Signed-off-by: Tom Allsop <tom.allsop@arm.com>

Change-Id: I432f4ec60facc50fe45ca05c98308924d6e18109
---
 backends/arm/_passes/arm_pass_manager.py      |   6 +-
 .../fold_qdq_with_annotated_qparams_pass.py   |  46 +++--
 .../tosa_supported_operators.py               |   1 +
 backends/arm/operators/__init__.py            |   1 +
 backends/arm/operators/op_clamp.py            | 140 +++++++++++++++
 .../arm/quantizer/quantization_annotator.py   |   2 +
 backends/arm/test/ops/test_clamp.py           | 165 ++++++++++++++++++
 7 files changed, 346 insertions(+), 15 deletions(-)
 create mode 100644 backends/arm/operators/op_clamp.py
 create mode 100644 backends/arm/test/ops/test_clamp.py

diff --git a/backends/arm/_passes/arm_pass_manager.py b/backends/arm/_passes/arm_pass_manager.py
index 9bac3b037cd..71e38d5120a 100644
--- a/backends/arm/_passes/arm_pass_manager.py
+++ b/backends/arm/_passes/arm_pass_manager.py
@@ -37,7 +37,7 @@
 from executorch.backends.arm._passes.decompose_var_pass import DecomposeVarPass
 from executorch.backends.arm._passes.fold_qdq_with_annotated_qparams_pass import (
     FoldAndAnnotateQParamsPass,
-    QuantizeFullArgument,
+    QuantizeOperatorArguments,
     RetraceFoldedDtypesPass,
 )
 from executorch.backends.arm._passes.fuse_quantized_activation_pass import (
@@ -88,7 +88,7 @@ def _tosa_080_BI_pipeline(self, exported_program: ExportedProgram) -> GraphModul
         self.add_pass(ConvertMeanDimToAveragePoolPass())
 
         self.add_pass(AnnotateDecomposedMatmulPass())
-        self.add_pass(QuantizeFullArgument())
+        self.add_pass(QuantizeOperatorArguments())
         self.add_pass(FoldAndAnnotateQParamsPass())
         self.add_pass(RetraceFoldedDtypesPass())
         self.add_pass(InsertTableOpsPass(exported_program))
@@ -124,7 +124,7 @@ def _tosa_080_MI_pipeline(self, exported_program: ExportedProgram) -> GraphModul
         self.add_pass(DecomposeSoftmaxesPass())
 
         self.add_pass(AnnotateDecomposedMatmulPass())
-        self.add_pass(QuantizeFullArgument())
+        self.add_pass(QuantizeOperatorArguments())
         self.add_pass(FoldAndAnnotateQParamsPass())
         self.add_pass(RetraceFoldedDtypesPass())
         self.add_pass(InsertTableOpsPass(exported_program))

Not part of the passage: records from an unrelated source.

(** * Bayesian meta-training driver of tensor2struct (spider_dg)

    A shallow embedding of [experiments/spider_dg/bayesian_meta_train.py]:
    the three methods of [BayesianMetaTrainer] ([load_train_config],
    [load_optimizer] and [step]) written as programs of a small monad that
    threads the mutable objects, collects the calls made on the external
    interfaces (logger, registry, data scheduler, BMAML trainer, torch
    optimizer, learning-rate scheduler, wandb) and propagates Python
    exceptions.

    Numbers of the configuration and of the training run (learning rates,
    losses, the clipping norm, tensor entries) are finite floats that the
    driver only moves around and tests against zero; they are read as
    rationals. *)

From Stdlib Require Import List ZArith QArith Bool String Lia PeanoNat.
From Stdlib Require Import DecimalString DecimalNat FinFun.
Import ListNotations.

Local Open Scope string_scope.
Local Open Scope list_scope.
Local Open Scope Z_scope.

Set Implicit Arguments.

(** ** Exceptions, results and the driver monad *)

Inductive exn : Type :=
| AssertionError
| ZeroDivisionError
| UnboundLocalError.

Inductive result (A : Type) : Type :=
| Ok (a : A)
| Raise (e : exn).

Arguments Ok {A} a.
Arguments Raise {A} e.

(** A computation over a store [S] that emits events of type [Ev]: it
    returns its outcome, the store it leaves behind and the events it
    emitted, oldest first.  What was mutated and emitted before an
    exception stays mutated and emitted. *)
Definition M (S Ev A : Type) : Type := S -> result A * S * list Ev.

Section Monad.
Context {S Ev : Type}.

Definition ret {A} (a : A) : M S Ev A := fun s => (Ok a, s, []).

Definition bind {A B} (m : M S Ev A) (f : A -> M S Ev B) : M S Ev B :=
  fun s =>
    let '(r, s1, t1) := m s in
    match r with
    | Ok a => let '(r2, s2, t2) := f a s1 in (r2, s2, t1 ++ t2)
    | Raise e => (Raise e, s1, t1)
    end.

Definition raise {A} (e : exn) : M S Ev A := fun s => (Raise e, s, []).
Definition gets {A} (f : S -> A) : M S Ev A := fun s => (Ok (f s), s, []).
Definition modify (f : S -> S) : M S Ev unit := fun s => (Ok tt, f s, []).
Definition emit (e : Ev) : M S Ev unit := fun s => (Ok tt, s, [e]).

(** [assert c] of Python. *)
Definition assert (c : bool) : M S Ev unit :=
  if c then ret tt else raise AssertionError.

(** [for x in xs: body x]. *)
Fixpoint for_each {A} (xs : list A) (body : A -> M S Ev unit) : M S Ev unit :=
  match xs with
  | [] => ret tt
  | x :: xs' => bind (body x) (fun _ => for_each xs' body)
  end.

Definition outcome {A} (x : result A * S * list Ev) : result A := fst (fst x).
Definition final {A} (x : result A * S * list Ev) : S := snd (fst x).
Definition emitted {A} (x : result A * S * list Ev) : list Ev := snd x.
End Monad.

Notation "x <- c1 ;; c2" := (bind c1 (fun x => c2))
  (at level 61, c1 at next level, right associativity).
Notation "c1 ;; c2" := (bind c1 (fun _ => c2))
  (at level 61, right associativity).

(** ** Configuration *)

(** The fields of [MetaTrainConfig] that the driver reads.  All but
    [use_bert_training] are inherited from the parent configuration. *)
Record inner_opt_config : Type := {
  lr : Q                                  (* inner_opt["lr"] *)
}.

diff --git a/backends/arm/_passes/fold_qdq_with_annotated_qparams_pass.py b/backends/arm/_passes/fold_qdq_with_annotated_qparams_pass.py
index b1e680b7bca..8c442566819 100644
--- a/backends/arm/_passes/fold_qdq_with_annotated_qparams_pass.py
+++ b/backends/arm/_passes/fold_qdq_with_annotated_qparams_pass.py
@@ -182,11 +182,14 @@ def call(self, graph_module: GraphModule) -> PassResult:
         return PassResult(graph_module, True)
 
 
-class QuantizeFullArgument(ExportPass):
+class QuantizeOperatorArguments(ExportPass):
     """
-    Make sure the fill_value for full.default is quantized. This pass needs to be run before
-    the folding pass above to make sure that the retraced output of the full.default op is
-    the right dtype.
+    This pass makes sure that the arguments to full.default and clamp.default are quantized correctly.

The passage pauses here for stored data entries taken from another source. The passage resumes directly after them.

(** ** Further properties of [get_forecast] *)

(** X9. A failed request at either stage gives that stage's message: when
    the points request fails, "Unable to fetch points data for this
    location." after one request and one log line, with no second request;
    when the forecast request fails, whatever value [properties.forecast]
    held, "Unable to fetch forecast data for this location." with the line
    logged for that value. *)
Theorem get_forecast_fetch_failure (latitude longitude : float) (net : network)
    (w : world) :
  (forall e,
      failure (net (length (requests w)) (nws_request (points_url latitude longitude)))
      = Some e ->
      get_forecast latitude longitude net w
      = (Ok "Unable to fetch points data for this location.",
         {| requests := requests w ++ [nws_request (points_url latitude longitude)];
            log := log w ++ [error_line (points_url latitude longitude) e] |})) /\
  (forall w1 d props forecast_url e,
      make_nws_request (points_url latitude longitude) net w = (Ok (JDict d), w1) ->
      lookup "properties" d = Some (JDict props) ->
      lookup "forecast" props = Some forecast_url ->
      failure (net (length (requests w1)) (nws_request forecast_url)) = Some e ->
      get_forecast latitude longitude net w
      = (Ok "Unable to fetch forecast data for this location.",
         {| requests := requests w1 ++ [nws_request forecast_url];
            log := log w1 ++ [error_line forecast_url e] |})).
Proof.
  split.
  - intros e H. apply make_nws_request_failure in H.
    now rewrite (get_forecast_falsy _ _ _ _ _ _ H eq_refl).
  - intros w1 d props forecast_url e H Hd Hp Hf.
    apply make_nws_request_failure in Hf.
    now rewrite (get_forecast_second _ _ _ _ _ _ _ _ _ _ H Hd Hp Hf).
Qed.

Lemma get_forecast_fetch_failure_witness :
  get_forecast "38.5" "-77.0"
    (scripted [ok_json (points_response JNull);
               GetRaises (TypeError "Invalid type for url")])
    start
  = (Ok "Unable to fetch forecast data for this location.",
     {| requests := [nws_request (points_url "38.5" "-77.0"); nws_request JNull];
        log := ["Error occurred while making NWS request to None: Invalid type for url"] |}).
Proof.
  exact (proj2 (get_forecast_fetch_failure "38.5" "-77.0"
                  (scripted [ok_json (points_response JNull);
                             GetRaises (TypeError "Invalid type for url")])
                  start)
           _ _ _ JNull _ eq_refl eq_refl eq_refl eq_refl).
Defined.

Lemma get_forecast_world (latitude longitude : float) (net : network) (w w1 : world)
    (points_data : value) :
  make_nws_request (points_url latitude longitude) net w = (Ok points_data, w1) ->
  snd (get_forecast latitude longitude net w) = w1 \/
  (truthy points_data = true /\
   exists forecast_url forecast_data,
     make_nws_request forecast_url net w1
     = (Ok forecast_data, snd (get_forecast latitude longitude net w))).
Proof.
  intros H. rewrite (get_forecast_run _ _ _ _ _ _ H).
  destruct (truthy points_data) eqn:Ht; cbn [negb]; [| now left].
  destruct (por _ _) as [[|] | e]; [now left | | now left].
  destruct (props <- getitem points_data "properties" ;; getitem props "forecast")
    as [forecast_url | e]; [| now left].
  destruct (make_nws_request_total forecast_url net w1) as [forecast_data [w2 H2]].
  rewrite H2. right. split; [reflexivity |]. cbn [snd]. eauto.
Qed.

(** X10. [get_forecast] makes one request or two and never more: the first
    for the points URL built from the two coordinates, the second, if any,
    with the same headers and timeout.  It keeps every earlier log line and
    adds at most one: a call never logs two failures. *)
Theorem get_forecast_effects (latitude longitude : float) (net : network) (w : world) :
  let w' := snd (get_forecast latitude longitude net w) in
  (exists more,
      requests w'
      = (requests w
         ++ {| req_url := JStr ("https://api.weather.gov/points/"
                                ++ latitude ++ "," ++ longitude);
               req_headers := nws_headers;
               req_timeout := "30.0" |} :: more)%list /\
      (length more <= 1)%nat /\
      Forall (fun req => req_headers req = nws_headers /\ req_timeout req = "30.0") more) /\
  (exists lines, log w' = (log w ++ lines)%list /\ (length lines <= 1)%nat).
Proof.
  cbv zeta.
  destruct (make_nws_request_total (points_url latitude longitude) net w)
    as [points_data [w1 H]].
  destruct (make_nws_request_effects _ _ _ _ _ H) as [Hreq Hlog].
  destruct (get_forecast_world _ _ _ _ _ _ H) as [-> | [Ht [forecast_url [forecast_data H2]]]].
  - split.
    + exists []. split; [exact Hreq | split; [simpl; lia | constructor]].
    + destruct Hlog as [Hlog | [_ [line Hlog]]].
      * exists []. rewrite app_nil_r. split; [exact Hlog | simpl; lia].
      * exists [line]. split; [exact Hlog | simpl; lia].
  - destruct (make_nws_request_effects _ _ _ _ _ H2) as [Hreq2 Hlog2].
    assert (Hlog1 : log w1 = log w).
    { destruct Hlog as [Hlog | [-> _]]; [exact Hlog | discriminate]. }
    split.
    + exists [nws_request forecast_url]. split; [| split].
      * rewrite Hreq2, Hreq, <- app_assoc. reflexivity.
      * simpl. lia.
      * repeat constructor.
    + rewrite <- Hlog1. destruct Hlog2 as [Hlog2 | [_ [line Hlog2]]].
      * exists []. rewrite app_nil_r. split; [exact Hlog2 | simpl; lia].
      * exists [line]. split; [exact Hlog2 | simpl; lia].
Qed.

Lemma period_block_fields (fields : list (string * value))
    (name temperature unit speed direction forecast : value) :
  lookup "name" fields = Some name ->
  lookup "temperature" fields = Some temperature ->
  lookup "temperatureUnit" fields = Some unit ->
  lookup "windSpeed" fields = Some speed ->
  lookup "windDirection" fields = Some direction ->
  lookup "detailedForecast" fields = Some forecast ->
  period_block (JDict fields)
  = Ok (forecast_block (str name) (str temperature) (str unit) (str speed)
          (str direction) (str forecast)).
Proof.
  intros H1 H2 H3 H4 H5 H6. unfold period_block, getitem.
  now rewrite H1, H2, H3, H4, H5, H6.
Qed.

Lemma period_block_ok (period : value) :
  (exists block, period_block period = Ok block) <-> is_period period = true.
Proof.
  split.
  - intros [block H].
    destruct period as [| b | z | r | s | l | fields]; try discriminate.
    destruct (is_period (JDict fields)) eqn:E; [reflexivity | exfalso].
    cbn [is_period] in E.
    assert (Hex : exists key, In key period_fields /\ has_key fields key = false).
    { destruct (forallb (has_key fields) period_fields) eqn:F; [discriminate |].
      clear E. unfold period_fields in *. cbn [forallb] in F.
      repeat match type of F with
             | (has_key fields ?k && _)%bool = false =>
                 destruct (has_key fields k) eqn:?;
                 [cbn [andb] in F | exists k; split; [simpl; tauto | assumption]]
             end.
      discriminate. }
    destruct Hex as [key [Hin Hk]]. unfold has_key in Hk.
    destruct (lookup key fields) eqn:El; [discriminate |].
    destruct (period_block_missing fields key Hin El) as [missing [_ [_ Hr]]].
    congruence.
  - intros H. destruct period as [| b | z | r | s | l | fields]; try discriminate.
    cbn [is_period] in H. rewrite forallb_forall in H.
    assert (Hk : forall key, In key period_fields -> exists v, lookup key fields = Some v).
    { intros key Hin. specialize (H key Hin). unfold has_key in H.
      destruct (lookup key fields); [eauto | discriminate]. }
    destruct (Hk "name") as [v1 H1]; [simpl; tauto |].
    destruct (Hk "temperature") as [v2 H2]; [simpl; tauto |].
    destruct (Hk "temperatureUnit") as [v3 H3]; [simpl; tauto |].
    destruct (Hk "windSpeed") as [v4 H4]; [simpl; tauto |].
    destruct (Hk "windDirection") as [v5 H5]; [simpl; tauto |].
    destruct (Hk "detailedForecast") as [v6 H6]; [simpl; tauto |].
    rewrite (period_block_fields _ _ _ _ _ _ _ H1 H2 H3 H4 H5 H6). eauto.
Qed.

Lemma map_result_ok_forallb {A B} (f : A -> result B) (p : A -> bool) (l : list A) :
  (forall x, (exists y, f x = Ok y) <-> p x = true) ->
  (exists ys, map_result f l = Ok ys) <-> forallb p l = true.
Proof.
  intros Hp. rewrite forallb_forall. split.
  - intros [ys H] x Hin. destruct (p x) eqn:E; [reflexivity | exfalso].
    destruct (f x) as [y | e] eqn:Ex.
    + assert (p x = true) by (apply Hp; eauto). congruence.
    + destruct (map_result_raises _ _ _ _ Hin Ex) as [e' He']. congruence.
  - intros H. apply map_result_ok. intros x Hin. apply Hp. now apply H.
Qed.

+    More specifically, this pass:
+        - Makes sure the fill_value for full.default is quantized. This pass needs to be run before
+        the folding pass above to make sure that the retraced output of the full.default op is
+        the right dtype.
+        - Makes sure the min and max values to clamp.default are quantized, if it's a quantized operator.
     """
 
     def call(self, graph_module: GraphModule) -> PassResult:
@@ -194,7 +197,10 @@ def call(self, graph_module: GraphModule) -> PassResult:
         # Loop over the graph nodes and find full.default nodes.
         for n in graph_module.graph.nodes:
             n = cast(Node, n)
-            if n.target != exir_ops.edge.aten.full.default:
+            if n.target not in {
+                exir_ops.edge.aten.clamp.default,
+                exir_ops.edge.aten.full.default,
+            }:
                 continue
 
             # Make sure we have a quantized operator
@@ -203,13 +209,29 @@ def call(self, graph_module: GraphModule) -> PassResult:
                 continue
 
             qargs = QuantArgs.from_operator(user.target, user.args)

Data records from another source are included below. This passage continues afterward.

(** * Ball-pivoting surface reconstruction: a shallow embedding

    The development follows [SurfaceReconstructionBallPivoting.cpp].  The
    program computes with C++ [double]s and Eigen 3-vectors; every numeric
    definition below is written once, over an interface [Arith] of the
    operations the source uses, and is then read at two instances:

    - [float_arith]: IEEE binary64 ([PrimFloat]), the arithmetic of the
      program, which evaluates, and
    - [R_arith]: exact real arithmetic (no rounding, no NaN), an
      idealisation; a statement made there says so.

    The theorems hold for every instance of [Arith], binary64 included,
    unless they say that they are read over the real numbers.  The
    topological part of the engine (vertices, edges, triangles, the front
    queue and the border list) never looks inside a number. *)

From Stdlib Require Import PrimFloat Reals Lra Lia List Bool Arith.
From stdpp Require Import base list.

Set Warnings "-inexact-float".

(** ** The arithmetic the source uses *)

Class Arith (D : Type) := {
  d0 : D;                       (* 0.0 *)
  d1 : D;                       (* 1.0 *)
  d2 : D;                       (* 2.0 *)
  dhalf : D;                    (* 0.5 *)
  deps16 : D;                   (* 1e-16 *)
  deps12 : D;                   (* 1e-12 *)
  dpi : D;                      (* M_PI *)
  dadd : D -> D -> D;
  dsub : D -> D -> D;
  dmul : D -> D -> D;
  ddiv : D -> D -> D;
  dopp : D -> D;
  dsqrt : D -> D;
  dltb : D -> D -> bool;        (* x < y *)
  dleb : D -> D -> bool         (* x <= y *)
}.

Declare Scope D_scope.
Delimit Scope D_scope with D.
Infix "+" := dadd : D_scope.
Infix "-" := dsub : D_scope.
Infix "*" := dmul : D_scope.
Infix "/" := ddiv : D_scope.
Notation "- x" := (dopp x) : D_scope.
Notation "x <? y" := (dltb x y) : D_scope.
Notation "x <=? y" := (dleb x y) : D_scope.
Notation "x >? y" := (dltb y x) : D_scope.
Notation "x >=? y" := (dleb y x) : D_scope.

(** IEEE binary64, as the compiled program computes. *)
#[export] Instance float_arith : Arith float := {|
  d0 := 0%float; d1 := 1%float; d2 := 2%float; dhalf := 0.5%float;
  deps16 := 1e-16%float; deps12 := 1e-12%float;
  dpi := 3.141592653589793%float;
  dadd := PrimFloat.add; dsub := PrimFloat.sub; dmul := PrimFloat.mul;
  ddiv := PrimFloat.div; dopp := PrimFloat.opp; dsqrt := PrimFloat.sqrt;
  dltb := PrimFloat.ltb; dleb := PrimFloat.leb
|}.

Definition Rltb (x y : R) : bool := if Rlt_dec x y then true else false.
Definition Rleb (x y : R) : bool := if Rle_dec x y then true else false.

(** Exact real arithmetic. *)
#[export] Instance R_arith : Arith R := {|
  d0 := 0%R; d1 := 1%R; d2 := 2%R; dhalf := (1 / 2)%R;
  deps16 := (1 / 10 ^ 16)%R; deps12 := (1 / 10 ^ 12)%R;
  dpi := PI;
  dadd := Rplus; dsub := Rminus; dmul := Rmult;
  ddiv := Rdiv; dopp := Ropp; dsqrt := sqrt;
  dltb := Rltb; dleb := Rleb
|}.

(** ** Eigen::Vector3d *)

Section Vector.
Context {D : Type} {AR : Arith D}.
Local Open Scope D_scope.

Record Vector3d := Vec3 { vx : D; vy : D; vz : D }.

Definition vadd (u v : Vector3d) : Vector3d :=
  Vec3 (vx u + vx v) (vy u + vy v) (vz u + vz v).
Definition vsub (u v : Vector3d) : Vector3d :=
  Vec3 (vx u - vx v) (vy u - vy v) (vz u - vz v).
(* s * v *)
Definition vscale (s : D) (v : Vector3d) : Vector3d :=
  Vec3 (s * vx v) (s * vy v) (s * vz v).
(* v *= s *)
Definition vmuls (v : Vector3d) (s : D) : Vector3d :=
  Vec3 (vx v * s) (vy v * s) (vz v * s).
(* v /= s *)
Definition vdivs (v : Vector3d) (s : D) : Vector3d :=
  Vec3 (vx v / s) (vy v / s) (vz v / s).
Definition dot (u v : Vector3d) : D :=
  vx u * vx v + vy u * vy v + vz u * vz v.
Definition cross (u v : Vector3d) : Vector3d :=
  Vec3 (vy u * vz v - vz u * vy v)
       (vz u * vx v - vx u * vz v)
       (vx u * vy v - vy u * vx v).
Definition squaredNorm (v : Vector3d) : D := dot v v.
Definition norm (v : Vector3d) : D := dsqrt (squaredNorm v).
Definition vzero : Vector3d := Vec3 d0 d0 d0.
End Vector.

Arguments Vector3d D : clear implicits.

(** ** The data model

    A [BallPivotingVertexPtr] points into the engine's [vertices] vector and
    is modelled by the vertex index; [BallPivotingEdgePtr] and
    [BallPivotingTrianglePtr] are shared pointers to heap objects and are
    modelled by the position of the object in an allocation-ordered heap.
    [nullptr] is [None]. *)

Module Vertex.
Inductive Type_ := Orphan | Front | Inner.
End Vertex.

Module Edge.
Inductive Type_ := Border | Front | Inner.
End Edge.

#[export] Instance vertex_type_eq_dec : EqDecision Vertex.Type_.
Proof. solve_decision. Defined.
#[export] Instance edge_type_eq_dec : EqDecision Edge.Type_.
Proof. solve_decision. Defined.

Abbreviation VertexPtr := nat (only parsing).
Abbreviation EdgePtr := nat (only parsing).
Abbreviation TrianglePtr := nat (only parsing).

Section Model.
Context {D : Type} {AR : Arith D}.
Local Open Scope D_scope.

Record BallPivotingVertex := mkVertex {
  idx_ : nat;
  point_ : Vector3d D;
  normal_ : Vector3d D;
  (* std::unordered_set<BallPivotingEdgePtr>: kept without repetition, in
     insertion order *)
  edges_ : list EdgePtr;
  vtype_ : Vertex.Type_
}.

Record BallPivotingEdge := mkEdge {
  source_ : VertexPtr;
  target_ : VertexPtr;
  triangle0_ : option TrianglePtr;
  triangle1_ : option TrianglePtr;
  type_ : Edge.Type_
}.

Record BallPivotingTriangle := mkTriangle {
  vert0_ : VertexPtr;
  vert1_ : VertexPtr;
  vert2_ : VertexPtr;
  ball_center_ : Vector3d D
}.

(** The engine: the members of [class BallPivoting], the two heaps, and
    the two lists of the output mesh the engine appends to. *)
Record BallPivoting := mkBP {
  has_normals_ : bool;
  vertices : list BallPivotingVertex;
  edge_heap : list BallPivotingEdge;
  triangle_heap : list BallPivotingTriangle;
  edge_front_ : list EdgePtr;
  border_edges_ : list EdgePtr;
  mesh_triangles_ : list (nat * nat * nat);
  mesh_triangle_normals_ : list (Vector3d D)
}.

(** The constructors of the three classes: a vertex starts [Orphan] with
    no edge, an edge starts [Front] with both triangle slots null. *)
Definition BallPivotingVertex_new (idx : nat) (point normal : Vector3d D)
  : BallPivotingVertex :=
  mkVertex idx point normal [] Vertex.Orphan.
Definition BallPivotingEdge_new (source target : VertexPtr) : BallPivotingEdge :=
  mkEdge source target None None Edge.Front.
Definition BallPivotingTriangle_new (vert0 vert1 vert2 : VertexPtr)
    (ball_center : Vector3d D) : BallPivotingTriangle :=
  mkTriangle vert0 vert1 vert2 ball_center.

(** Dereferencing.  The source indexes [vertices] and follows pointers
    without a check; a read outside the vector or heap is undefined there
    and yields a fixed dummy object here.  Every theorem about the engine
    is stated for states in which all pointers are in range. *)
Definition dummy_vertex : BallPivotingVertex :=
  mkVertex 0 vzero vzero [] Vertex.Orphan.
Definition dummy_edge : BallPivotingEdge :=
  mkEdge 0 0 None None Edge.Front.
Definition dummy_triangle : BallPivotingTriangle :=
  mkTriangle 0 0 0 vzero.

Definition vertex_at (vs : list BallPivotingVertex) (i : VertexPtr) :=
  default dummy_vertex (vs !! i).
Definition edge_at (es : list BallPivotingEdge) (e : EdgePtr) :=
  default dummy_edge (es !! e).
Definition triangle_at (ts : list BallPivotingTriangle) (t : TrianglePtr) :=
  default dummy_triangle (ts !! t).

(** ** Geometric predicates *)

(** [BallPivoting::ComputeBallCenter]: [Some center] when the source
    returns [true] (and has written [center]), [None] when it returns
    [false]. *)
Definition ComputeBallCenter (vs : list BallPivotingVertex)
    (vidx1 vidx2 vidx3 : nat) (radius : D) : option (Vector3d D) :=
  let v1 := point_ (vertex_at vs vidx1) in
  let v2 := point_ (vertex_at vs vidx2) in
  let v3 := point_ (vertex_at vs vidx3) in
  let c := squaredNorm (vsub v2 v1) in
  let b := squaredNorm (vsub v1 v3) in
  let a := squaredNorm (vsub v3 v2) in
  let alpha := a * (b + c - a) in
  let beta := b * (a + c - b) in
  let gamma := c * (a + b - c) in
  let abg := alpha + beta + gamma in
  if abg <? deps16 then None
  else
    let alpha := alpha / abg in
    let beta := beta / abg in
    let gamma := gamma / abg in
    let circ_center :=
      vadd (vadd (vscale alpha v1) (vscale beta v2)) (vscale gamma v3) in
    let circ_radius2 := a * b * c in
    let a := dsqrt a in
    let b := dsqrt b in
    let c := dsqrt c in
    let circ_radius2 :=
      circ_radius2 / ((a + b + c) * (b + c - a) * (c + a - b) * (a + b - c)) in
    let height := radius * radius - circ_radius2 in
    if height >=? d0 then
      let tr_norm := cross (vsub v2 v1) (vsub v3 v1) in
      let tr_norm := vdivs tr_norm (norm tr_norm) in
      let pt_norm :=
        vadd (vadd (normal_ (vertex_at vs vidx1))
                   (normal_ (vertex_at vs vidx2)))
             (normal_ (vertex_at vs vidx3)) in
      let pt_norm := vdivs pt_norm (norm pt_norm) in
      let tr_norm :=
        if dot tr_norm pt_norm <? d0 then vmuls tr_norm (- d1) else tr_norm in
      let height := dsqrt height in
      Some (vadd circ_center (vscale height tr_norm))
    else None.

(** [BallPivoting::ComputeFaceNormal] *)
Definition ComputeFaceNormal (v0 v1 v2 : Vector3d D) : Vector3d D :=
  let normal := cross (vsub v1 v0) (vsub v2 v0) in
  let norm := norm normal in
  if norm >? d0 then vdivs normal norm else normal.

(** [BallPivoting::IsCompatible] *)
Definition IsCompatible (v0 v1 v2 : BallPivotingVertex) : bool :=
  let normal := ComputeFaceNormal (point_ v0) (point_ v1) (point_ v2) in
  let normal :=
    if dot normal (normal_ v0) <? - deps16 then vmuls normal (- d1)
    else normal in
  (dot normal (normal_ v0) >? - deps16) &&
  (dot normal (normal_ v1) >? - deps16) &&
  (dot normal (normal_ v2) >? - deps16).

End Model.

Arguments BallPivotingVertex D : clear implicits.
Arguments BallPivotingEdge : clear implicits.
Arguments BallPivotingTriangle D : clear implicits.
Arguments BallPivoting D : clear implicits.

(** ** Failures

    [utility::LogError] throws; the exception leaves [Run].  Following a null
    shared pointer is undefined in the source and is a failure of its own
    here.  [OutOfFuel] is the model's only artefact: the [while] loop of
    [ExpandTriangulation] runs on fuel. *)

Inductive Failure :=
| MissingNormals        (* "ReconstructBallPivoting requires normals" *)
| InvalidRadius         (* "got an invalid, negative radius as parameter" *)
| OppositeVertexNull    (* "...GetOppositeVertex() returns nullptr." *)
| NullPointer
| OutOfFuel.

Inductive result (A : Type) :=
| Ok (a : A)
| Err (f : Failure).
Arguments Ok {A} a.
Arguments Err {A} f.

Definition rbind {A B : Type} (m : result A) (k : A -> result B) : result B :=
  match m with
  | Ok a => k a
  | Err f => Err f
  end.

Notation "'let*' x ':=' m 'in' k" := (rbind m (fun x => k))
  (at level 10, x pattern, m at level 100, k at level 200).

(** [std::unordered_set::insert] *)
Definition set_insert (e : nat) (s : list nat) : list nat :=
  if decide (e ∈ s) then s else s ++ [e].

Section Store.
Context {D : Type} {AR : Arith D}.
Local Open Scope D_scope.

(** Field updates of the engine state. *)
Definition with_vertices (bp : BallPivoting D) vs : BallPivoting D :=
  mkBP (has_normals_ bp) vs (edge_heap bp) (triangle_heap bp)
       (edge_front_ bp) (border_edges_ bp)
       (mesh_triangles_ bp) (mesh_triangle_normals_ bp).
Definition with_edge_heap (bp : BallPivoting D) es : BallPivoting D :=
  mkBP (has_normals_ bp) (vertices bp) es (triangle_heap bp)
       (edge_front_ bp) (border_edges_ bp)
       (mesh_triangles_ bp) (mesh_triangle_normals_ bp).
Definition with_triangle_heap (bp : BallPivoting D) ts : BallPivoting D :=
  mkBP (has_normals_ bp) (vertices bp) (edge_heap bp) ts
       (edge_front_ bp) (border_edges_ bp)
       (mesh_triangles_ bp) (mesh_triangle_normals_ bp).
Definition with_edge_front (bp : BallPivoting D) q : BallPivoting D :=
  mkBP (has_normals_ bp) (vertices bp) (edge_heap bp) (triangle_heap bp)
       q (border_edges_ bp)
       (mesh_triangles_ bp) (mesh_triangle_normals_ bp).
Definition with_border_edges (bp : BallPivoting D) b : BallPivoting D :=
  mkBP (has_normals_ bp) (vertices bp) (edge_heap bp) (triangle_heap bp)
       (edge_front_ bp) b
       (mesh_triangles_ bp) (mesh_triangle_normals_ bp).
Definition with_mesh (bp : BallPivoting D) tris nrms : BallPivoting D :=
  mkBP (has_normals_ bp) (vertices bp) (edge_heap bp) (triangle_heap bp)
       (edge_front_ bp) (border_edges_ bp) tris nrms.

-            if "dtype" not in n.kwargs.keys() or n.kwargs["dtype"] != qargs.dtype:
-                # replace the node arg with a quantized dito and also set dtype
-                # to get the right output according to the Edge IR specification:
-                # exir/dialects/edge/edge.yaml:3596
-                quantized_full_value = qargs.quantize_value(n.args[1]).item()
-                n.update_arg(1, quantized_full_value)
-                n.update_kwarg("dtype", qargs.dtype)
+
+            if n.target == exir_ops.edge.aten.full.default:
+                if "dtype" not in n.kwargs.keys() or n.kwargs["dtype"] != qargs.dtype:
+                    # replace the node arg with a quantized dito and also set dtype
+                    # to get the right output according to the Edge IR specification:
+                    # exir/dialects/edge/edge.yaml:3596
+                    quantized_full_value = qargs.quantize_value(n.args[1]).item()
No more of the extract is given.